* Task brief *
Output exactly the lines below, starting with the line that has "induction ops as [| op ops IH]; intros Hk; [reflexivity" and going on through the line that has "rewrite (cache_puts_insert hash", both included, and no other lines.
======== Input data
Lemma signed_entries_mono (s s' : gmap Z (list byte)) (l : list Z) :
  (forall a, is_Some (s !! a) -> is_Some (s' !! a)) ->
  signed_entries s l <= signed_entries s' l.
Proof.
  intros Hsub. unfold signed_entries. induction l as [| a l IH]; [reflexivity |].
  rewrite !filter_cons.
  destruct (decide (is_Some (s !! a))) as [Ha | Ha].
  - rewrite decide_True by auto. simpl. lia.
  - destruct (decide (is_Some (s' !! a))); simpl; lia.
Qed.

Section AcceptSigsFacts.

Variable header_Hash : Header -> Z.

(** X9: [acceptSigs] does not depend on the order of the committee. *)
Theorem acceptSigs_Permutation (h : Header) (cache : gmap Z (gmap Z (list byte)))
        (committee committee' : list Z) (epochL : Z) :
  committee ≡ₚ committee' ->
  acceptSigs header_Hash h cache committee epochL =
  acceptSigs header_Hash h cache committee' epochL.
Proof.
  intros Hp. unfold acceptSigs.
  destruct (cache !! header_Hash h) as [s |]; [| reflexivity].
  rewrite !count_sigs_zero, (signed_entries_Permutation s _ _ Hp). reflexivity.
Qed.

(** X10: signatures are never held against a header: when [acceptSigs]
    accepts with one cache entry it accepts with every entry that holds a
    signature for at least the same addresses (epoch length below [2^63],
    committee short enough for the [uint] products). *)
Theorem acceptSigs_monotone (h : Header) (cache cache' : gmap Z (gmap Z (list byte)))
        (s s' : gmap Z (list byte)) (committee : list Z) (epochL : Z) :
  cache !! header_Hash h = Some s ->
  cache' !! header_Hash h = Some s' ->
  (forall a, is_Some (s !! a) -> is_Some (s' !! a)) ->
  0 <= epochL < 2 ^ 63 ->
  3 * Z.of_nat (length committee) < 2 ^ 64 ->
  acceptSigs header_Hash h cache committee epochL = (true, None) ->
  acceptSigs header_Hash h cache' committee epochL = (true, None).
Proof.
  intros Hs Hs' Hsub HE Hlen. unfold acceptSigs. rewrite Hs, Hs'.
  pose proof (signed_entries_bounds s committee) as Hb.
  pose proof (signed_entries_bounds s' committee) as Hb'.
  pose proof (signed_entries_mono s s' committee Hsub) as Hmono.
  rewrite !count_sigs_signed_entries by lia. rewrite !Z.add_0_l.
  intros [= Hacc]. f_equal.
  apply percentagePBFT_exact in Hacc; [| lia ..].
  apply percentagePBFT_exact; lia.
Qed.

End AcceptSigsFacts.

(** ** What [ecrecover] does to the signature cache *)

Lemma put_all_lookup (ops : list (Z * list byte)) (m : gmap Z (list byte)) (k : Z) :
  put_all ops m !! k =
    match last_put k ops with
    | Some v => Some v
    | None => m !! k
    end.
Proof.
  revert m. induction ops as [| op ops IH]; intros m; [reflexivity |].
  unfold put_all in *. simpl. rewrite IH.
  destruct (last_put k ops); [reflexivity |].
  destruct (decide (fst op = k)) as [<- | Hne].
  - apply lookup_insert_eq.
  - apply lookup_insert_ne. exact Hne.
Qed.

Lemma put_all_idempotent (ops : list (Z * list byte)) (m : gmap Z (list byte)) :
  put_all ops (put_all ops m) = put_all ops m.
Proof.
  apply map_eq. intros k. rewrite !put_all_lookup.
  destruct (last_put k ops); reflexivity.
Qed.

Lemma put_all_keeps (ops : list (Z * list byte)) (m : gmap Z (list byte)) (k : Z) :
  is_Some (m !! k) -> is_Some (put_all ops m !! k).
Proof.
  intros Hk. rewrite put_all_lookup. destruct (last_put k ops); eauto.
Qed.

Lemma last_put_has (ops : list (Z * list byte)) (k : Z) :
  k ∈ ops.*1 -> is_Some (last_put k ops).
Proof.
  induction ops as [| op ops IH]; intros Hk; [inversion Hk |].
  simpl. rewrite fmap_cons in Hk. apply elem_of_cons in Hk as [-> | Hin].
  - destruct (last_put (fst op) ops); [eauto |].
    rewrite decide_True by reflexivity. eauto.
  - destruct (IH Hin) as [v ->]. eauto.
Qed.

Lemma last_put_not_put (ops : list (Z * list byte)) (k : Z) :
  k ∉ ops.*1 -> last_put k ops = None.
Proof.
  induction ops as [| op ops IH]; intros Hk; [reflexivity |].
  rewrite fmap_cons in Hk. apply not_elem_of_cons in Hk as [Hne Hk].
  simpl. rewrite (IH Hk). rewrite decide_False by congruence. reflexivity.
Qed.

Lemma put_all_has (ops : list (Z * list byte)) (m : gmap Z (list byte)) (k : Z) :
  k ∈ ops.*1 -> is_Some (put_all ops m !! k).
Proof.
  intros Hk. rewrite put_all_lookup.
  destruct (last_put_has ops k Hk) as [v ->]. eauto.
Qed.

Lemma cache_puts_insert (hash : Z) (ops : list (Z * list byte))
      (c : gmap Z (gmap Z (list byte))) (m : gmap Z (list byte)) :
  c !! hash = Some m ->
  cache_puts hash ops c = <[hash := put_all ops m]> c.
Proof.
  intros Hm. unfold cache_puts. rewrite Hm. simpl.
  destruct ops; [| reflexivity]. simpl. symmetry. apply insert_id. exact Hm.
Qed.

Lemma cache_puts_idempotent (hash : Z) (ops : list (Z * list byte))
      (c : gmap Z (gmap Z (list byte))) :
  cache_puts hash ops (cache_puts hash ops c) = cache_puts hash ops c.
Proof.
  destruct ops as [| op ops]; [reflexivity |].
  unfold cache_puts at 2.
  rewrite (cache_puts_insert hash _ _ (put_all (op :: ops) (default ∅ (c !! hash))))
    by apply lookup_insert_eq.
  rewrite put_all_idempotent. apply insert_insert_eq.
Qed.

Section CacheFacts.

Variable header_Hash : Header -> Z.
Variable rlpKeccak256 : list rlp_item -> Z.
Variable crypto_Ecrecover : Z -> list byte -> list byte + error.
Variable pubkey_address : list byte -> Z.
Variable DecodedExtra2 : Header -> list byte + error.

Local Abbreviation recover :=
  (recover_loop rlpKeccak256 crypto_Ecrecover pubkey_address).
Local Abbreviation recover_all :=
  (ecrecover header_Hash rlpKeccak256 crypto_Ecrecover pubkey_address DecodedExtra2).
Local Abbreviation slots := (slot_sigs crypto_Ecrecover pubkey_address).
================
======== Input data
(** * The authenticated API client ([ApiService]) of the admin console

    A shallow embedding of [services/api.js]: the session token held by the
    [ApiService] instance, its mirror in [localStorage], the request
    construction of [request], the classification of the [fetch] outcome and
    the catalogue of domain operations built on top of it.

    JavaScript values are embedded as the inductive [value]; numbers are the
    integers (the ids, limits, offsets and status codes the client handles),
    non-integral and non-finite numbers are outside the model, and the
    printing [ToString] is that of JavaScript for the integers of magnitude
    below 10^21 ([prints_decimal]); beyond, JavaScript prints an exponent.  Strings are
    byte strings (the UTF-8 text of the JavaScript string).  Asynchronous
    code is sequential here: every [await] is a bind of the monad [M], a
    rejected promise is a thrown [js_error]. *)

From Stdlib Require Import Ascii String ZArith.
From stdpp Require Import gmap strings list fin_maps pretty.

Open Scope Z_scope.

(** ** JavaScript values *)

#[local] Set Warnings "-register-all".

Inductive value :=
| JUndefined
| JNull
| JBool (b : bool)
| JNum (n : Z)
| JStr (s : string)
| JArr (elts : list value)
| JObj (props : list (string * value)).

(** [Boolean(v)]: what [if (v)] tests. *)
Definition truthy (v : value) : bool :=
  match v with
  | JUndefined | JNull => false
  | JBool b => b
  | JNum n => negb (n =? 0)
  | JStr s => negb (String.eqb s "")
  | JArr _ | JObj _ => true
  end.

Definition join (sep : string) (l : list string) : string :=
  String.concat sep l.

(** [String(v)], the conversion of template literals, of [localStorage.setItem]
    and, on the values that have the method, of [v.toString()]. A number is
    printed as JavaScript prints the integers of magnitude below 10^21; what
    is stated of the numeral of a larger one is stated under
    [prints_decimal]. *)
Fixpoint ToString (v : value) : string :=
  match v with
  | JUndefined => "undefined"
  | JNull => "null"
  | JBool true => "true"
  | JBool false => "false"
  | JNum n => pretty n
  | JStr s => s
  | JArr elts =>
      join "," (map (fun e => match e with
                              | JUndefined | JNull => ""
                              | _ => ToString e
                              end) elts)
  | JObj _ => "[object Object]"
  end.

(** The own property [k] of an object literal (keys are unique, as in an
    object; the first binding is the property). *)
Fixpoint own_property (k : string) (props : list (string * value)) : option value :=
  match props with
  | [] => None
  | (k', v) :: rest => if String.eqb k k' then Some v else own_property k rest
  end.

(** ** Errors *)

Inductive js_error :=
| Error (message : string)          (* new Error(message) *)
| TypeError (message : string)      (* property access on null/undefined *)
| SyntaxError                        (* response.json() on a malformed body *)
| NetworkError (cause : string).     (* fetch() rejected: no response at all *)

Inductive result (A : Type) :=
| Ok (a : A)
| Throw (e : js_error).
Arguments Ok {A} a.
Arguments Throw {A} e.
================
* Output below *
  induction ops as [| op ops IH]; intros Hk; [reflexivity |].
  rewrite fmap_cons in Hk. apply not_elem_of_cons in Hk as [Hne Hk].
  simpl. rewrite (IH Hk). rewrite decide_False by congruence. reflexivity.
Qed.

Lemma put_all_has (ops : list (Z * list byte)) (m : gmap Z (list byte)) (k : Z) :
  k ∈ ops.*1 -> is_Some (put_all ops m !! k).
Proof.
  intros Hk. rewrite put_all_lookup.
  destruct (last_put_has ops k Hk) as [v ->]. eauto.
Qed.

Lemma cache_puts_insert (hash : Z) (ops : list (Z * list byte))
      (c : gmap Z (gmap Z (list byte))) (m : gmap Z (list byte)) :
  c !! hash = Some m ->
  cache_puts hash ops c = <[hash := put_all ops m]> c.
Proof.
  intros Hm. unfold cache_puts. rewrite Hm. simpl.
  destruct ops; [| reflexivity]. simpl. symmetry. apply insert_id. exact Hm.
Qed.

Lemma cache_puts_idempotent (hash : Z) (ops : list (Z * list byte))
      (c : gmap Z (gmap Z (list byte))) :
  cache_puts hash ops (cache_puts hash ops c) = cache_puts hash ops c.
Proof.
  destruct ops as [| op ops]; [reflexivity |].
  unfold cache_puts at 2.
  rewrite (cache_puts_insert hash _ _ (put_all (op :: ops) (default ∅ (c !! hash))))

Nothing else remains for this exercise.